Mal debe de andar el PS francés cuando se movilizan frenéticamente los ‘fieles’ del partido frente a la ola de críticas que lleva camino de convertirse en tsunami. El siempre mediático Jack Lang, ya con un pie en el proyecto sarkozista, acaba de describir al viejo partido referente de la socialdemocracia europea como un árbol seco y ya sabemos cual es el destino previsible de todo árbol seco. Otro activista que no para esta temporada, Manuel Valls, habla sin tentarse la ropa de riesgo de muerte y desaparición del partido tras acuñar el lema “Cambiar o morir” que está haciendo furor entre la masa crítica. En el ‘Financial Times’ puede leerse la filípica de Julián Dray tratando de incompetente a la actual responsable de la organización, Martine Aubri, mientras la rival de la jefa, la correosa ‘zapatera’ Ségolène Royal, anda desaparecida en combate y el prestigioso dirigente de la nueva izquierda socialista que reclama la refundación, Arnaud Montebourg, anuncia que el partido está en peligro de muerte y que no es posible mantenerlo conservado en formol. Es evidente que algo falla en la base de la socialdemocracia tradicional europea cuando se toma a Obama por un socialdemócrata, como se hace aquí en España, y cuando la realidad es que se han volatilizado tanto los contenidos clásicos como los modernos de esa izquierda moderada o, como decía André Gorz mientras duró la ilusión de los años 60, “reformista no reformista”. Nadie le encuentra su lugar adecuado a la izquierda y menos al batiburrillo socialdemócrata, sobre todo una vez que la crisis ha puesto en almoneda la esperanza galbraithiana en el ‘Welfare State’ como panacea universal. No era sólo el “socialismo real” el que se vino abajo con el muro; también se derrumbó con él su contrahechura liberal y moderada. Una lástima, pero hay que reconocer que resuena cada día más el ominoso término radical que tanta murga dio en tiempo con los “socialtraidores”.
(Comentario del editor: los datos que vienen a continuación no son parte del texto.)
Definition encode_announce_request `{!Postcard AnnounceRequest} (req : AnnounceRequest) :=
  encode_protocol_message req.
Definition decode_announce_request `{!Postcard AnnounceRequest} :=
  decode_protocol_message (A:=AnnounceRequest).
Definition encode_announce_response `{!Postcard AnnounceResponse} (resp : AnnounceResponse) :=
  encode_protocol_message resp.
Definition decode_announce_response `{!Postcard AnnounceResponse} :=
  decode_protocol_message (A:=AnnounceResponse).
Definition encode_sync_request `{!Postcard SyncRequest} (req : SyncRequest) :=
  encode_protocol_message req.
Definition decode_sync_request `{!Postcard SyncRequest} :=
  decode_protocol_message (A:=SyncRequest).
Definition encode_sync_response `{!Postcard SyncResponse} (resp : SyncResponse) :=
  encode_protocol_message resp.
Definition decode_sync_response `{!Postcard SyncResponse} :=
  decode_protocol_message (A:=SyncResponse).
End protocols.

(** ** Reading and writing frames *)

Lemma read_exact_Ok n s b s' :
  read_exact n s = Ok (b, s') ↔
  available s = b ++ available s' ∧ length b = n ∧ at_end s' = at_end s.
Proof.
  destruct s as [a e], s' as [a' e']. unfold read_exact. simpl. case_bool_decide; split.
  - intros [= <- <- <-]. by rewrite take_drop, length_take_le.
  - intros (-> & <- & ->). by rewrite take_app_length, drop_app_length.
  - done.
  - intros (-> & <- & ->). rewrite length_app in *. lia.
Qed.
Definition host_build (id : HostNodeIdentity) (transport_peer_id : bytes)
    (max_frame_len max_blocks_per_chunk : Z) : result NodeHello Host.RuntimeError :=
  let capabilities := mkPeerCapabilities true true true in
  let transcript :=
    mkNodeHelloTranscript 1 (host_peer_id id) transport_peer_id max_frame_len
      max_blocks_per_chunk capabilities in
  match to_allocvec transcript with
  | None => Err (Host.ErrCrypto transcript_failed)
  | Some transcript_bytes =>
      Ok (mkNodeHello (transcript_version transcript) (host_public_key id) (host_peer_id id)
            transport_peer_id max_frame_len max_blocks_per_chunk capabilities
            (build_signature id transcript_bytes))
  end.

(** ** What a hello is accepted for *)

(** The hello is for this transport, its peer id is the hash of the 33 bytes of its key, and
    the transcript of everything it says is signed with the key that these bytes encode. *)
Definition hello_authentic (h : NodeHello) (transport : bytes) : Prop :=
  hello_transport_peer_id h = transport ∧ hello_peer_id h = hash (hello_public_key h) ∧
  length (hello_public_key h) = PUBLIC_KEY_SIZE ∧
  ∃ vk tb s, verifying_key_from_bytes (hello_public_key h) = Ok vk ∧
    to_allocvec (transcript_of h) = Some tb ∧
    signature_from_slice (hello_signature h) = Some s ∧ verify vk tb s = true.

Context `{!CryptoLaws}.

Lemma verifier_verify_Ok h transport :
  (∃ v, verifier_verify h transport = Ok v) ↔ hello_authentic h transport.
Proof.
  unfold verifier_verify, hello_authentic, encode_transcript. split.
  - intros (v & E). do 3 (case_bool_decide; [done|]).
    destruct (verifying_key_from_bytes _) as [vk|] eqn:Hvk; [|done]. simpl in E.
    destruct (to_allocvec _) as [tb|]; [|done]. simpl in E.
    destruct (signature_from_slice _) as [s|]; [|done].
    destruct (verify vk tb s) eqn:Hv; [|done].
    repeat match goal with Hn : ¬ _ |- _ => apply dec_stable in Hn end.
    split_and!; [done..|]. by exists vk, tb, s.
  - intros (-> & Hid & Hlen & vk & tb & s & Hk & -> & Hs & Hv). rewrite Hs, Hid, Hk.
    rewrite !bool_decide_false by naive_solver. simpl. rewrite Hv. eauto.
Qed.

(** What a verified peer says is what its hello says. *)
Lemma verifier_verify_fields h transport v :
  verifier_verify h transport = Ok v →
  v = mkVerifiedPeer (hello_peer_id h) (hello_public_key h) (hello_transport_peer_id h) (hello_max_frame_len h)
        (hello_max_blocks_per_chunk h) (hello_capabilities h).
Proof.
  unfold verifier_verify. do 3 (case_bool_decide; [done|]).
  intros (vk & _ & Hr)%try_Ok. apply try_Ok in Hr as (tb & _ & Hr).
  destruct (signature_from_slice _) as [s|]; [|done]. destruct (verify vk tb s); [|done]. by injection Hr as <-.
Qed.

(** The two runtimes take the same decisions, for the same reasons. *)
Definition same_verdict (r1 : result VerifiedPeer Erp.RuntimeError)
    (r2 : result HostVerifiedPeer Host.RuntimeError) : Prop :=
  match r1, r2 with
  | Ok v1, Ok v2 => verified_node_peer_id v1 = host_verified_peer_id v2 ∧
                    verified_max_blocks_per_chunk v1 = host_verified_max_blocks v2
  | Err e1, Err e2 => node_hello_reject_reason e1 = host_reject_reason e2
  | _, _ => False
  end.

Lemma verdicts_agree h transport :
  same_verdict (verifier_verify h transport) (host_verify h transport).
Proof.
  unfold verifier_verify, host_verify, encode_transcript.
  do 3 (case_bool_decide; [done|]). destruct (verifying_key_from_bytes _); [|done]. simpl.
  destruct (to_allocvec _); [|done]. simpl. destruct (signature_from_slice _); [|done].
  by destruct (verify _ _ _).
Qed.

(** A hello that is authentic for the transport is accepted by the host. *)
Lemma host_verify_authentic h t :
  hello_authentic h t →
  host_verify h t = Ok (mkHostVerifiedPeer (hello_peer_id h) (hello_max_blocks_per_chunk h)).
Proof.
  intros (<- & Hid & Hlen & vk & tb & s & Hk & Htb & Hs & Hv). unfold host_verify. rewrite Hid, Hk.
  rewrite !bool_decide_false by naive_solver. simpl. by rewrite Htb, Hs, Hv.
Qed.

Lemma reject_reasons_differ : transport_mismatch ≠ peer_id_mismatch.
Proof. done. Qed.

Lemma built_hello_authentic `{Identity Id} (id : Id) vk transport l c h :
  genuine id vk → build_node_hello id transport l c = Ok h → hello_authentic h transport.
Proof.
  intros Hg Hb. unfold build_node_hello, builder_build, encode_transcript in Hb. simpl in Hb.
  destruct (to_allocvec _) as [tb|] eqn:Htb; [|done]. simpl in Hb.
  apply try_Ok in Hb as (sb & Hsb & [= <-]).
  destruct (identity_sign id tb) as [sb'|] eqn:Hsign; simplify_eq/=.
  destruct (genuine_sign _ _ Hg _ _ Hsign) as (s & -> & Hv). split_and!; simpl.
  - done.
  - apply Hg.
  - rewrite (genuine_key _ _ Hg). apply length_verifying_key_to_bytes.
  - exists vk, tb, s. rewrite (genuine_key _ _ Hg).
    split_and!; [apply verifying_key_from_to_bytes|done|apply signature_from_to_bytes|done].
Qed.

(** A hello with any contents, signed with the key it names. *)
Definition signed_hello (sk : SigningKey) (version : Z) (transport : bytes) (max_frame max_blocks : Z)
    (caps : PeerCapabilities) (tb : bytes) : NodeHello :=
  let key := verifying_key_to_bytes (signing_key_verifying_key sk) in
  mkNodeHello version key (hash key) transport max_frame max_blocks caps
    (signature_to_bytes (signing_key_sign sk tb)).

Lemma signed_hello_authentic sk version transport l c caps tb :
  let h := signed_hello sk version transport l c caps tb in
  to_allocvec (transcript_of h) = Some tb → hello_authentic h transport.
Proof.
  intros h Htb. split_and!; [done..|apply length_verifying_key_to_bytes|].
  exists (signing_key_verifying_key sk), tb, (signing_key_sign sk tb).
  split_and!; [apply verifying_key_from_to_bytes|done|apply signature_from_to_bytes|apply verify_sign].
Qed.

Lemma host_hello_authentic sk transport l c h :
  host_build (from_signing_key sk) transport l c = Ok h → hello_authentic h transport.
Proof.
  unfold host_build. destruct (to_allocvec _) as [tb|] eqn:Htb; [|done]. intros [= <-].
  by apply signed_hello_authentic.
Qed.

(** C34: the two runtimes accept exactly the same node hellos: those that name the
    authenticated transport peer, whose peer id is the hash of the node key, and whose
    contents are signed with the node key.  What they learn is then what was signed,
    and a hello that either rejects is rejected by the other for the same reason.  That is
    all they check: docs/embedded-libp2p-profile.md, section 6.2, also asks for a check of
    the version and of the required capabilities, and a signed hello with any version and
    any capabilities is accepted by both. *)
Theorem node_hello_verdict h transport :
  same_verdict (verifier_verify h transport) (host_verify h transport) ∧
  ((∃ v, host_verify h transport = Ok v) ↔ hello_authentic h transport) ∧
  match verifier_verify h transport with
  | Ok v => v = mkVerifiedPeer (hello_peer_id h) (hello_public_key h) transport
                  (hello_max_frame_len h) (hello_max_blocks_per_chunk h) (hello_capabilities h)
  | Err e => node_hello_reject_reason e =
      if decide (hello_transport_peer_id h = transport)
      then if decide (hash (hello_public_key h) = hello_peer_id h) then InvalidSignature else PeerIdMismatch
      else TransportBindingMismatch
  end ∧
  (∀ sk version l c caps tb, h = signed_hello sk version transport l c caps tb →
     to_allocvec (transcript_of h) = Some tb →
     (∃ v, verifier_verify h transport = Ok v ∧ verified_capabilities v = caps) ∧
     ∃ v, host_verify h transport = Ok v).
Proof.
  pose proof (verdicts_agree h transport) as Hs. split_and!; [done| | |].
  - rewrite <-verifier_verify_Ok. destruct (verifier_verify _ _), (host_verify _ _); naive_solver.
  - clear Hs. unfold verifier_verify, encode_transcript.
    destruct (decide (hello_transport_peer_id h = transport)) as [<-|Ht];
      [rewrite bool_decide_false by naive_solver|by rewrite bool_decide_true by done].
    destruct (decide (hash _ = _)) as [Hid|Hid];
      [rewrite bool_decide_false by naive_solver|by rewrite bool_decide_true by done].
    case_bool_decide; [done|]. destruct (verifying_key_from_bytes _); [|done]. simpl.
    destruct (to_allocvec _); [|done]. simpl. destruct (signature_from_slice _); [|done].
    by destruct (verify _ _ _).
  - intros sk version l c caps tb -> Htb. pose proof (signed_hello_authentic sk version transport l c caps tb Htb) as Ha.
    apply verifier_verify_Ok in Ha as [v Hv]. rewrite Hv in Hs. split.
    + exists v. split; [done|]. by rewrite (verifier_verify_fields _ _ _ Hv).
    + destruct (host_verify _ _); naive_solver.
Qed.

(** honest nodes of either runtime recognise each other: the hello that a node
    builds with its identity (embedded or host) is accepted by an embedded and by a
    host peer that authenticated the transport it names, and by neither over any other
    transport, so that a hello cannot be replayed by a third node. *)
Theorem honest_hello_accepted `{Identity Id} (id : Id) vk sk transport other l c h :
  genuine id vk → other ≠ transport →
  (build_node_hello id transport l c = Ok h ∨ host_build (from_signing_key sk) transport l c = Ok h) →
  (∃ v, verifier_verify h transport = Ok v ∧ verified_node_peer_id v = hello_peer_id h) ∧
  (∃ v, host_verify h transport = Ok v ∧ host_verified_peer_id v = hello_peer_id h) ∧
  verifier_verify h other = Err (Erp.Config transport_mismatch) ∧
  host_verify h other = Err (Host.Config transport_mismatch).
Proof.
  intros Hg Hne Hh.
  assert (hello_authentic h transport) as Ha
    by (destruct Hh; eauto using built_hello_authentic, host_hello_authentic).
  assert (hello_transport_peer_id h ≠ other) as Ho by (destruct Ha; naive_solver).
  pose proof (verdicts_agree h transport) as Hs.
  destruct (proj2 (verifier_verify_Ok h transport) Ha) as (v & Hv).
  assert (verified_node_peer_id v = hello_peer_id h) as Hid.
  { revert Hv. unfold verifier_verify. do 3 (case_bool_decide; [done|]). intros Hv. outcome_inv.
    destruct (signature_from_slice _); [|done]. destruct (verify _ _ _); by simplify_eq. }
  rewrite Hv in Hs. destruct (host_verify h transport) as [v'|] eqn:Hv'; [|done].
  split_and!; [eauto| |unfold verifier_verify|unfold host_verify].
  - exists v'. split; [done|]. destruct Hs. congruence.
  - by rewrite bool_decide_true.
  - by rewrite bool_decide_true.
Qed.
End hello.

(** ** Witnesses *)

Module NodeHelloWitness.
Import ToyCrypto IdentityWitness.

(** A stand-in for the wire format of transcripts. *)
#[export] Instance toy_transcripts : Postcard NodeHelloTranscript := {
  to_allocvec t := Some (u64_to_be_bytes (transcript_version t) ++ transcript_peer_id t ++
                         u64_to_be_bytes (transcript_max_frame_len t) ++
                         u64_to_be_bytes (transcript_max_blocks_per_chunk t) ++
                         transcript_transport_peer_id t);
  postcard_from_bytes _ := None;
}.

Definition host_key : SigningKey := x0b.

Lemma node_hello_verdict_witness :
  ∃ h, host_build (from_signing_key host_key) [x01; x02] 65536 8 = Ok h ∧
    hello_authentic h [x01; x02].
Proof.
  destruct (host_build (from_signing_key host_key) [x01; x02] 65536 8) as [h|] eqn:E; [|done].
  exists h. split; [done|]. apply (node_hello_verdict h [x01; x02]).
  assert (is_ok (host_verify h [x01; x02]) = true) as Hok.
  { injection E as <-. vm_compute. reflexivity. }
  destruct (host_verify h [x01; x02]) as [v|]; [by exists v|done].
Defined.

Lemma honest_hello_accepted_witness :
  ∃ h, host_build (from_signing_key host_key) [x01; x02] 65536 8 = Ok h ∧
    (∃ v, verifier_verify h [x01; x02] = Ok v ∧ verified_node_peer_id v = hello_peer_id h) ∧
    host_verify h [x03] = Err (Host.Config transport_mismatch).
Proof.
  destruct (host_build (from_signing_key host_key) [x01; x02] 65536 8) as [h|] eqn:E; [|done].
  exists h. split; [done|].
  destruct (honest_hello_accepted (Id:=IdentityManager) producer producer_key host_key [x01; x02] [x03] 65536 8 h)
    as (Hv & _ & _ & Ho); [apply (proj1 (software_genuine producer_signing_key))|done|by right|].
  by split.
Defined.
End NodeHelloWitness.
(* ===== verification/Runtime.v ===== *)
(** * The runtimes: tasks that exchange events and commands over bounded channels

    Models runtime/manager.rs of rp-runtime and of erp-runtime (the two files differ
    only in their channel library and their error type), the wake loop of
    rp-runtime/src/main.rs and erp-runtime/src/wake/manager.rs.  The node manager owns
    the engine: it takes events from one channel, and sends the commands that the
    actions of the engine ask for to the network, storage and wake managers over three
    others.  All four channels are bounded, and a send waits while its channel is full. *)

From S2P Require Import Prelude.
From S2P Require Import Maps.
From S2P Require Import Crypto.
From S2P Require Import Models.
From S2P Require Import State.
From S2P Require Import Chain.
From S2P Require Import Messages.
From S2P Require Import Engine.
From S2P Require Import EngineSafety.
From S2P Require Import EngineWitness.
From S2P Require Import Errors.

(** ** Channels *)

Record Channel (A : Type) : Type := mkChannel {
  ch_queue : list A;
  ch_capacity : nat;
  ch_open : bool;
}.
Arguments mkChannel {A} _ _ _.
Arguments ch_queue {A} _.
Arguments ch_capacity {A} _.
Arguments ch_open {A} _.

(** [Sender::send]: fails when the receiver is gone, waits when the queue is full. *)
Definition ch_send {A} (c : Channel A) (x : A) : poll (result (Channel A) unit) :=
  if negb (ch_open c) then Ready (Err tt)
  else if bool_decide (length (ch_queue c) < ch_capacity c)%nat
  then Ready (Ok (mkChannel (ch_queue c ++ [x]) (ch_capacity c) (ch_open c)))
  else Pending.

Definition ch_pop {A} (c : Channel A) : option (A * Channel A) :=
  match ch_queue c with
  | [] => None
  | x :: q => Some (x, mkChannel q (ch_capacity c) (ch_open c))
  end.

Section manager.
Context `{Target, Crypto, !Postcard NetworkMessage}.

(** ** The messages between the managers *)

Inductive RuntimeEvent : Type :=
| EvTick (now_ms : Z)
| EvPeerConnected (peer : bytes)
| EvPeerDisconnected (peer : bytes)
| EvFrameReceived (peer frame : bytes)
| EvStorageLoaded (block_hash : bytes) (state_bytes : option bytes)
| EvLatestSnapshotLoaded (block : option Block) (state_bytes : option bytes).

Inductive NetworkCommand : Type :=
| NetSendFrame (peer frame : bytes)
| NetBroadcastFrame (frame : bytes)
| NetDisconnectPeer (peer : bytes)
| NetRequestBlocks (peer : bytes) (from_height to_height : Z).

Inductive StorageCommand : Type :=
| StLoadLatestSnapshot
| StPersistBlock (block : Block)
| StPersistSnapshot (block_hash state_bytes : bytes)
| StLoadSnapshot (block_hash : bytes).

Inductive WakeCommand : Type :=
| WakeSchedule (at_ms : Z)
| WakeCancel.

(** ** NodeManager *)

(** The sending ends the node manager holds. *)
Record Outboxes : Type := mkOutboxes {
  network_tx : Channel NetworkCommand;
  storage_tx : Channel StorageCommand;
  wake_tx : Channel WakeCommand;
}.

(** The body of the loop of [NodeManager::run], up to the actions. *)
Definition handle_event (e : NodeEngine) (ev : RuntimeEvent) : outcome (NodeEngine * list NodeAction) :=
  match ev with
  | EvLatestSnapshotLoaded block state_bytes => restore_latest_snapshot e block state_bytes
  | EvTick now_ms => step e (Tick now_ms)
  | EvPeerConnected peer => step e (PeerConnected peer)
  | EvPeerDisconnected peer => step e (PeerDisconnected peer)
  | EvFrameReceived peer frame => step e (FrameReceived peer frame)
  | EvStorageLoaded block_hash state_bytes => step e (StorageLoaded block_hash state_bytes)
  end.

(** [NodeManager::handle_action], for the errors that a failed send is mapped to. *)
Section handle_action.
Context {E : Type} (network_err storage_err wake_err : E).

Definition send_network (o : Outboxes) (c : NetworkCommand) : poll (result Outboxes E) :=
  poll_map (λ r, match r with
                 | Ok ch => Ok (mkOutboxes ch (storage_tx o) (wake_tx o))
                 | Err _ => Err network_err
                 end) (ch_send (network_tx o) c).

Definition send_storage (o : Outboxes) (c : StorageCommand) : poll (result Outboxes E) :=
  poll_map (λ r, match r with
                 | Ok ch => Ok (mkOutboxes (network_tx o) ch (wake_tx o))
                 | Err _ => Err storage_err
                 end) (ch_send (storage_tx o) c).

Definition send_wake (o : Outboxes) (c : WakeCommand) : poll (result Outboxes E) :=
  poll_map (λ r, match r with
                 | Ok ch => Ok (mkOutboxes (network_tx o) (storage_tx o) ch)
                 | Err _ => Err wake_err
                 end) (ch_send (wake_tx o) c).

Definition handle_action (o : Outboxes) (action : NodeAction) : poll (result Outboxes E) :=
  match action with
  | BroadcastFrame frame => send_network o (NetBroadcastFrame frame)
  | DisconnectPeer peer => send_network o (NetDisconnectPeer peer)
  | ActFrameReceived _ => Ready (Ok o)
  | LoadSnapshot block_hash => send_storage o (StLoadSnapshot block_hash)
  | PersistBlock block => send_storage o (StPersistBlock block)
  | ActPersistCompleted _ => Ready (Ok o)
  | PersistSnapshot block_hash state_bytes => send_storage o (StPersistSnapshot block_hash state_bytes)
  | ReportEvent _ => Ready (Ok o)
  | RequestBlocks peer from_height to_height =>
      send_network o (NetRequestBlocks peer from_height to_height)
  | ScheduleWake at_ms => send_wake o (WakeSchedule at_ms)
  | CancelWake => send_wake o WakeCancel
  | SendFrame peer frame => send_network o (NetSendFrame peer frame)
  end.
End handle_action.
(* ===== verification/Storage.v ===== *)
(** * Storage: blocks, snapshots and the pointer to the latest snapshot

    Models the trait [Storage] of rp-node/src/contract.rs, the sled database of the
    host (rp-runtime/src/storage/manager.rs), the flash storage of the embedded runtime
    (erp-runtime/src/storage/nvs_storage.rs) and the two storage managers.  The
    databases are not part of the repository: each is a map from keys to byte strings
    whose operations may fail at any time, as a list of faults says, and whose writes
    survive the process from the next flush on; when the process is stopped before, the
    first of them may survive, as many as it happens.  The class [StorageLaws] is what the
    managers rely on; both implementations satisfy it. *)

From Stdlib Require Import Ascii.
From S2P Require Import Prelude.
From S2P Require Import Maps.
From S2P Require Import Crypto.
From S2P Require Import Models.
From S2P Require Import State.
From S2P Require Import StateCodec.
From S2P Require Import Chain.
From S2P Require Import Messages.
From S2P Require Import Engine.
From S2P Require Import EngineSafety.
From S2P Require Import EngineWitness.
From S2P Require Import Errors.
From S2P Require Import Framing.
From S2P Require Import Runtime.

(** ** A key-value store that may fail *)

(** What has been flushed, the writes since then in their order, and which of the next
    operations fail. *)
Record Device (K : Type) `{Countable K} : Type := mkDevice {
  synced : gmap K bytes;
  unsynced : list (K * bytes);
  faults : list bool;
}.
Arguments mkDevice {K _ _} _ _ _.
Arguments synced {K _ _} _.
Arguments unsynced {K _ _} _.
Arguments faults {K _ _} _.

Section device.
Context `{Countable K}.
Abbreviation DM := (M (Device K) ContractError).

Definition replay (ws : list (K * bytes)) (c : gmap K bytes) : gmap K bytes :=
  foldl (λ c '(k, v), <[k := v]> c) c ws.

(** What the process reads: every write counts. *)
Definition cells (d : Device K) : gmap K bytes := replay (unsynced d) (synced d).

(** Whether the next operation succeeds.  Its errors all become [ContractError::Storage]
    ([map_storage_error]). *)
Definition dev_try : DM unit := λ d,
  match faults d with
  | [] => (d, Ok tt)
  | f :: fs => (mkDevice (synced d) (unsynced d) fs, if f then Err ContractStorage else Ok tt)
  end.
Definition dev_get (k : K) : DM (option bytes) :=
  let* _ := dev_try in λ d, (d, Ok (cells d !! k)).
(** A write, as sled does it: it is buffered. *)
Definition dev_set (k : K) (v : bytes) : DM unit :=
  let* _ := dev_try in λ d, (mkDevice (synced d) (unsynced d ++ [(k, v)]) (faults d), Ok tt).
Definition dev_flush : DM unit :=
  let* _ := dev_try in λ d, (mkDevice (cells d) [] (faults d), Ok tt).
(** A write, as the flash does it: it is committed before the call returns. *)
Definition dev_put (k : K) (v : bytes) : DM unit :=
  let* _ := dev_try in λ d, (mkDevice (<[k := v]> (cells d)) [] (faults d), Ok tt).

(** A device with these contents and no faults. *)
Definition device (c : gmap K bytes) : Device K := mkDevice c [] [].
End device.

(** *** Stopping *)

(** What becomes of a storage when the process that uses it ends at any moment:
    [settled], nothing is left to flush; [stopped s s'], the next process may find [s'];
    [disturbed s s'], the same storage, whose next operations may fail otherwise. *)
Class Stops (S : Type) : Type := {
  settled : S → Prop;
  stopped : S → S → Prop;
  disturbed : S → S → Prop;
}.

(** The log of a database is recovered up to some point after the last flush. *)
#[export] Instance device_stops `{Countable K} : Stops (Device K) := {
  settled d := unsynced d = [];
  stopped d d' := ∃ ws, ws `prefix_of` unsynced d ∧ d' = device (replay ws (synced d));
  disturbed d d' := synced d' = synced d ∧ unsynced d' = unsynced d;
}.

(** ** The trait *)

Section storage.
Context `{Crypto}.

Class Storage (S : Type) : Type := {
  save_block : Block → M S ContractError unit;
  load_block : bytes → M S ContractError (option Block);
  save_snapshot : bytes → bytes → M S ContractError unit;
  load_snapshot : bytes → M S ContractError (option bytes);
  load_latest_snapshot_bundle : M S ContractError (option (Block * bytes));
}.
End storage.

(** ** SledStorage *)

Definition META_TREE : string := "meta".
Definition BLOCKS_TREE : string := "blocks".
Definition SNAPSHOTS_TREE : string := "snapshots".
Definition LATEST_SNAPSHOT_KEY : bytes := String.list_byte_of_string "latest_snapshot".

Section sled.
Context `{Crypto, !Postcard Block}.

(** A key of the database is the name of a tree and a key of that tree. *)
Definition SledStorage : Type := Device (string * bytes).

#[export] Instance sled_stops : Stops SledStorage := device_stops.

Definition sled_flush : M SledStorage ContractError unit := dev_flush.

Definition sled_save_block (block : Block) : M SledStorage ContractError unit :=
  let block_hash := hash block in
  match to_allocvec block with
  | None => M_fail ContractStorage
  | Some block_bytes =>
      let* _ := dev_set (BLOCKS_TREE, block_hash) block_bytes in
      sled_flush
  end.

Definition sled_load_block (h : bytes) : M SledStorage ContractError (option Block) :=
  let* found := dev_get (BLOCKS_TREE, h) in
  match found with
  | None => M_ret None
  | Some block_bytes =>
      match postcard_from_bytes block_bytes with
      | None => M_fail ContractStorage
      | Some block =>
          if bool_decide (hash (A:=Block) block ≠ h) then M_fail ContractStorage else M_ret (Some block)
      end
  end.
Lemma elem_of_ready_sessions r i :
  i ∈ ready_sessions r ↔ ∃ s, get r i = Some s ∧ session_state s = NodeReady.
Proof.
  unfold ready_sessions. rewrite list_elem_of_omap. split.
  - intros ([k x] & Hin & Hr). apply elem_of_lookup_imap in Hin as (j & y & [= -> ->] & Hl). simpl in Hr.
    destruct y as [s|]; simpl in Hr; [|done]. case_bool_decide; [|done]. simplify_eq. exists s.
    by rewrite get_lookup.
  - intros (s & Hs%get_lookup & Hst). exists (i, Some s). split.
    + apply elem_of_lookup_imap. eauto.
    + simpl. by rewrite bool_decide_true.
Qed.

(** ** Outbound sessions *)

Definition slot_outbound (slot : option PeerSession) : nat :=
  match slot with Some s => if is_outbound s then 1 else 0 | None => 0 end.

Lemma count_slots r : outbound_session_count r = sum_list (slot_outbound <$> sessions r).
Proof.
  unfold outbound_session_count. induction (sessions r) as [|[s|] l IH]; [done| |exact IH].
  change (length (filter (λ s, is_outbound s = true) (s :: omap id l)) =
    (slot_outbound (Some s) + sum_list (slot_outbound <$> l))%nat).
  rewrite <-IH. simpl. by destruct (is_outbound s) eqn:E;
    [rewrite filter_cons_True|rewrite filter_cons_False by congruence].
Qed.

Lemma count_insert (l : list (option PeerSession)) i x y :
  l !! i = Some x →
  (sum_list (slot_outbound <$> <[i := y]> l) + slot_outbound x = sum_list (slot_outbound <$> l) + slot_outbound y)%nat.
Proof.
  revert i. induction l as [|z l IH]; intros [|i] E; simplify_eq/=; [lia|]. specialize (IH i E). lia.
Qed.

Lemma alloc_count r t o a i r' :
  alloc r t o a = Ok (i, r') →
  outbound_session_count r' = (outbound_session_count r + if o then 1 else 0)%nat.
Proof.
  rewrite !count_slots. unfold alloc. destruct (list_find _ _) as [[k slot]|] eqn:E.
  - apply list_find_Some in E as (E & -> & _). intros [= <- <-]. simpl.
    pose proof (count_insert _ _ _ (Some (new_session k t o a)) E) as Hc. simpl in Hc. destruct o; lia.
  - case_bool_decide; [done|]. intros [= <- <-]. simpl. rewrite fmap_app.
    induction (slot_outbound <$> sessions r) as [|k l IH]; simpl in *; destruct o; lia.
Qed.

Lemma set_session_count r i s0 s :
  get r i = Some s0 → is_outbound s = is_outbound s0 →
  outbound_session_count (set_session r i s) = outbound_session_count r.
Proof.
  intros Hg%get_lookup Ho. rewrite !count_slots. simpl.
  pose proof (count_insert _ _ _ (Some s) Hg) as Hc. simpl in Hc. rewrite Ho in Hc. lia.
Qed.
Y lo malo (o lo bueno, eso ya se verá) es que desde enfrente, los liberal-conservadores, es decir, los sarkozistas, ensayan sin prisa ni pausa una suerte de alianza libre a la que están incorporando estrellas fulgurantes del paisaje de la izquierda, desde Strauss-Kahn a Michel Rocard pasando por Lang y el nieto de Mitterrand. Quizá la propuesta cínica de que, en el fondo, hoy no existe diferencia sustancial entre derecha e izquierda está imponiéndose en la práctica política, algo que podría explicar el caos sin perspectivas en que anda sumido este último sector lo mismo en Francia que en Alemania, en Italia o Inglaterra. ‘Sarko’ ha apostado por la eficacia, por no mirarle a nadie el carné y por practicar una especie de “política de concentración” incondicional a la que se han apresurado a alistarse grandes líderes del socialismo histórico como los mencionados. Igual se impone con retraso la idea del crepúsculo de las ideologías que inventó Daniel Bell y copió aquí Fernández de la Mora. Lo cierto es que estamos en un momento crucial del modelo político habitual en nuestras democracias, por más que en España ni se hayan enterado los capataces del cortijo.

Debajo de un olivo

La consejera de Agricultura se ha sentado bajo un olivo y ha desgranado un elucidario de órdago. Dice que el Mercado necesita del Estado una vez probado su fracaso (¡), que la PAC es necesaria pero que deberá ser debatida (¡) en otoño por los andaluces, que Sánchez Gordillo lleva 30 años viviendo de lo suyo (¿no habrá mirado en inmediato derredor?) pero que no representa a nuestra agricultura, que no se fía de la calidad de las “marcas blancas”, que hay que resolver de una vez el bodrio de la Reforma Agraria (¡) y que hay que dar ejemplo, verbi gratia apagando la climatización y luz del despacho al salir. Me pregunto por qué expertos y agricultores están que echan las muelas con esta responsable del ramo.